Patients included in the trial had Gleason scores between 8 and 10, prostate-specific antigen (PSA) ≥ 20 ng/mL, or ≥ T2 stage. The median age was 66 years. The median PSA level was 15.1 ng/mL; 53% had Gleason scores of between 9 and 10; 31% had a Gleason score of 8; 16% had a Gleason score of 7; and 33% had node-negative disease.
Dr.
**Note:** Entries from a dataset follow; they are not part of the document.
(** A request that is passed on under the identifier [id]. *)
Lemma flight_passed c sp sp' fs req id fl b t :
  (c < n)%nat -> flight_inv sp fs -> serves_one config c sp sp' -> same_bk sp sp' fs ->
  length (sp_bk sp') = length (sp_bk sp) ->
  sp_ids sp = id :: fl -> sp_ids sp' = fl -> sp_tables sp' = t -> body_ok (gq_body req) ->
  cv_reqs (sp_cli sp c) = req :: cv_reqs (sp_cli sp' c) -> cv_resps (sp_cli sp' c) = cv_resps (sp_cli sp c) ->
  gpu_decide config c (gq_body req) (sp_tables sp) = (inr b, t) ->
  bk_of sp' id = mk_gpu_reqbk (Z.of_nat c) (gq_id req) (gpu_code (gq_body req)) (body_resource (gq_body req)) ->
  flight_inv sp' (id :: fs).
Proof.
  intros Hc Hfl [] Hbk Hlen Eid Hfree <- Hok Hr Hresps Hd Hnew.
  destruct (flight_fresh _ _ _ _ Hfl Eid) as [Hid _]. pose proof Hfl as [].
  destruct (gpu_decide_owned _ _ _ _ _ Hd) as [Hcode Hown]. cbn zeta in Hown.
  assert (forall c' v', creating sp' id c' v' <-> is_create (gpu_code (gq_body req)) = true /\ c' = c /\ v' = body_resource (gq_body req)) as Hcr.
  { intros c' v'. unfold creating. rewrite Hnew. cbn. split; [intros (? & ? & ?)|intros (? & -> & ->)]; split_and!; (done || lia). }
  assert (forall c' v' id', id' ∈ fs -> creating sp id' c' v' ->
            1 <= v' <= GPU_MAX_RESOURCES /\ is_Some (tb_owned (sp_tables sp') !! (c', v'))) as Hlive.
  { intros c' v' id' Hid' Hcr'. destruct (fi_live0 _ _ _ Hid' Hcr') as [Hv Hs]. split; [done|].
    destruct Hown as [(_ & _ & _ & d & ->)|[(_ & Hun & ->)|[_ ->]]]; [|..|done].
    - destruct (decide ((c, body_resource (gq_body req)) = (c', v'))) as [->|Hne];
        [rewrite lookup_insert_eq; eauto|by rewrite lookup_insert_ne].
    - rewrite lookup_delete_ne; [done|]. intros [= -> <-].
      destruct (ck_waits _ _ _ (fi_clients0 c' Hc) [] req _ _ Hr (conj Hun eq_refl)) as [_ Hno]. by apply (Hno id'). }
  split; try done.
  - congruence.
  - rewrite Hfree. rewrite Eid in fi_perm0. by rewrite <- Permutation_middle.
  - intros id' [->|Hid']%elem_of_cons; [|rewrite (same_bk_at sp sp' fs) by done; auto]. rewrite Hnew. cbn. eauto.
  - intros id' c' v' [->|Hid']%elem_of_cons; [|rewrite (creating_same sp sp' fs) by done; eauto].
    rewrite Hcr. intros (Hcreate & -> & ->). destruct Hok as [? _ _].
    destruct Hown as [(_ & ? & _ & d & ->)|[(? & _)|[? _]]]; [|congruence..]. split; [lia|]. rewrite lookup_insert_eq. eauto.
  - intros i i' c' v' Hi Hi'.
    assert (forall j, j ∈ fs -> creating sp' id c' v' -> creating sp' j c' v' -> False) as Hclash.
    { intros j Hj (Hcreate & -> & ->)%Hcr Hj'. apply (proj1 (creating_same sp sp' fs _ _ _ Hbk Hj)) in Hj'. destruct (fi_live0 _ _ _ Hj Hj') as [_ [? Hs]].
      destruct Hown as [(_ & _ & Hnone & _)|[(? & _)|[? _]]]; congruence. }
    apply elem_of_cons in Hi as [->|Hi], Hi' as [->|Hi']; try done.
    + intros ? ?. by destruct (Hclash i').
    + intros ? ?. by destruct (Hclash i).
    + rewrite !(creating_same sp sp' fs) by done. eauto.
  - intros c' Hc'. assert (owed sp' (id :: fs) c' = (if decide (c' = c) then S (owed sp fs c') else owed sp fs c')) as Howed.
    { assert (owes sp' c' id <-> c' = c) as Ho.
      { unfold owes. rewrite Hnew. cbn. split; [lia|intros ->; split; [|done]]. intros E. by rewrite E in Hcode. }
      pose proof (owed_same sp sp' fs c' Hbk) as Hs. unfold owed in *. rewrite filter_cons.
      destruct (decide (owes sp' c' id)), (decide (c' = c)); cbn; tauto || lia. }
    destruct (fi_clients0 c' Hc') as [Hb Hcred Hw]. destruct (decide (c' = c)) as [->|Hne].
    + split; rewrite ?Howed, ?Hresps; rewrite ?Hr in Hb, Hcred.
      * by apply Forall_cons in Hb as [_ ?].
      * cbn in Hcred. lia.
      * intros pre r post v E Hu. destruct (Hw (req :: pre) r post v) as [Hpre Hfs]; [by rewrite Hr, E|done|].
        split; [intros r' Hr'; apply Hpre; set_solver|]. intros id' [->|Hid']%elem_of_cons.
        -- rewrite Hcr. intros (? & _ & ->). by apply (Hpre req); [set_solver|].
        -- rewrite (creating_same sp sp' fs) by done. auto.
    + split; rewrite ?Howed, ?so_others; [done..|].
      intros pre r post v E Hu. rewrite so_others in E by done. destruct (Hw _ _ _ _ E Hu) as [Hpre Hfs]. split; [done|].
      intros id' [->|Hid']%elem_of_cons; [by rewrite Hcr; intros (_ & ? & _)|].
      rewrite (creating_same sp sp' fs) by done. auto.
Qed.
Sandler emphasized that the study was designed to detect an improvement in 4-year overall survival from 86% to 93% or a 51% relative reduction (hazard ratio = 0.49) in the yearly death rate. The investigators used a one-sided P value of .05 and 90% power, requiring at least 78 deaths and 486 cases for the primary analysis.
At a median follow-up of 5.5 years, 4-year overall survival was 89% in arm 1 and 93% with docetaxel, for an absolute benefit of 4% (one-sided P value of .04). This represented a 30% reduction in risk of death favoring adjuvant docetaxel.
A substantial reduction in disease-free survival (disease-free survival, recurrence, or death from any cause) was observed with the addition of docetaxel: At 6 years, the rate of disease-free survival was 65% in arm 1 vs 55% in arm 2, for an absolute 10% difference between the 2 arms (P = .04).
Docetaxel also achieved a reduction in distant metastases at any time during the trial compared with androgen suppression and radiotherapy alone; 41 events were observed in arm 1 and 26, in arm 2. The risk of biochemical failure was reduced by 20% in the docetaxel-containing arm.
Deaths due to cancer were reported in 23 patients in arm 1 vs 16 patients in arm 2. Other causes of death included second primary cancer (12 in arm 1 and 5 in arm 2), protocol treatment (0 vs 2, respectively), and unknown (0 vs 4, respectively). Adverse events were as expected, with more grade 3 and 4 hematologic toxicity in the docetaxel arm.
Published just prior to the ASCO Annual Meeting, the GETUG 12 trial found that docetaxel-based chemotherapy improves relapse-free survival in patients with high-risk localized prostate cancer.4 These investigators stressed that longer follow-up is needed to determine whether such therapy also improves metastasis-free or overall survival. ■
Disclosure: This study was funded by the National Cancer Institute. Dr. Sandler has served as a consultant or advisor to AstraZeneca, Bayer, Eviti, Janssen Pharmaceuticals, and Medivation/Astellas; and has received research funding from Myriad Genetics. Dr. Ryan reported no potential conflicts of interest.
References
1. Sandler HM, Hu C, Rosenthal SA, et al: A phase III protocol of androgen suppression and 3DCRT/IMRT versus AS and 3DCRT/IMRT followed by chemotherapy with docetaxel and prednisone for localized, high-risk prostate cancer (RTOG 0521). 2015 ASCO Annual Meeting. Abstract LBA5002. Presented May 31, 2015.
2. Sweeney C, Chen YH, Carducci MA, et al: Impact on overall survival with chemohormonal therapy versus hormonal therapy for hormone-sensitive newly metastatic prostate cancer: An ECOG-led phase III randomized trial. 2014 ASCO Annual Meeting. Abstract LBA2.
3. James ND, Spears MR, Clarke NW, et al: Survival with newly diagnosed metastatic prostate cancer in the ‘docetaxel era’: Data from 917 patients in the control arm of the STAMPEDE trial (MRC PR08, CRUK/06/019). Eur Urol 67:1028-1038, 2015.
4. Fizazi K, Faivre L, Delva R, et al: Androgen deprivation therapy plus docetaxel and estramustine versus androgen deprivation therapy alone for high-risk localised prostate cancer (GETUG 12): A phase 3 randomised controlled trial. Lancet Oncol. May 28, 2015 (early release online).